According to credit rating agency Standard & Poor’s, “there will come a point when dividend growth will be slowed if earnings and sales don’t improve.”

According to FactSet, analysts expect third-quarter earnings for the S&P 500 to decline 2.1%. This would mark the sixth straight quarter that earnings have declined from the previous year.

Also, keep in mind that Wall Street expected third-quarter earnings to rise 3.3% as recently as March 31.

If earnings continue to fall, many companies will stop raising their dividends. Some will have to cut or even stop paying their dividends.

This could trigger a huge selloff in certain dividend-paying stocks.

• We encourage you to take a good look at your portfolio…

If you own a stock that pays dividends, make sure its dividend is sustainable.

We recommend you avoid any company that pays more in dividends than it makes in profits.

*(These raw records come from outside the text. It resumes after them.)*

(* ===== verification/FsDir.v ===== *)
(** * Directories and paths

    A directory is a file of entries of 16 bytes.  [dir_lookup c name] is what a
    directory with the contents [c] has under a name; [dirlookup] computes it and
    [dirlink] adds to it.  [path_elems] splits a path at its slashes, which is what
    repeating [skipelem] does. *)

From S2P Require Import Prelude Block Bio BioSpec Fs FsLaws FsBits FsAlloc FsMap FsRw.

(** ** Names *)

(** the C string in the first [n] bytes *)
Fixpoint cut (n : nat) (l : list Z) : list Z :=
  match n, l with
  | S n, c :: l => if c =? 0 then [] else c :: cut n l
  | _, _ => []
  end.

Definition name_of (l : list Z) : list Z := cut (Z.to_nat DIRSIZ) l.

Lemma strncmp_cut n : ∀ p q, strncmp n p q = 0 ↔ cut n p = cut n q.
Proof.
  induction n as [|n IH]; intros p q; [done|]. cbn [strncmp cut].
  destruct p as [|a p], q as [|b q]; cbn [head tail default from_option id].
  - done.
  - change (0 =? 0) with true. cbn [negb andb]. destruct (Z.eqb_spec b 0) as [->|]; [done|]. split; [lia|done].
  - destruct (Z.eqb_spec a 0) as [->|]; cbn [negb andb]; [done|]. split; [lia|done].
  - destruct (Z.eqb_spec a 0) as [->|Ha]; cbn [negb andb].
    + destruct (Z.eqb_spec b 0) as [->|]; [done|]. split; [lia|done].
    + destruct (Z.eqb_spec a b) as [<-|Hab]; cbn [andb].
      * rewrite (proj2 (Z.eqb_neq _ _) Ha), IH. split; [congruence|by intros [= ?]].
      * split; [lia|]. destruct (b =? 0); congruence.
Qed.

Lemma namecmp_spec s t : namecmp s t = 0 ↔ name_of s = name_of t.
Proof. apply strncmp_cut. Qed.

You should also stick with companies that have proven dividend track records. If a company has increased its dividend for more than 10 years in a row, you know it can manage its dividend through ups and downs of the business cycle. Those are the companies you want to own for the long haul.

Finally, steer clear of heavily indebted companies. If the economy runs into serious problems, many companies will struggle to make money. Companies with too much debt may have to cut or stop paying their dividends in order to pay their debts.

• We also encourage you to own gold…

As we like to remind readers, gold is real money. It’s preserved wealth for centuries because it’s unlike any other asset. It’s durable, easy to transport, and easily divisible.

And unlike paper currencies, gold’s survived every financial crisis imaginable. It’s the ultimate safe haven asset.

We recommend most investors put 10% to 15% of their money in gold. This small position could protect you from catastrophic losses if stocks tank.

If you want to buy gold, watch this presentation first. It also reveals a “loophole” in the gold market. In short, one of our analysts discovered one of the best deals you’ll ever see for gold coins.

But you'll want to act fast. As you’ll see, the price of gold could soon take off. Click here to learn more.

Chart of the Day

Beware of companies that promise fat dividends.

Today’s chart compares forecasted with realized dividend yields for companies in the S&P 500.

You can see most companies over-promise and under-deliver when it comes to dividends. In fact, based on data going back to 1996, you’re likely to earn a bigger dividend by investing in a company that projects to pay a 3%–4% dividend versus one that projects a double-digit yield.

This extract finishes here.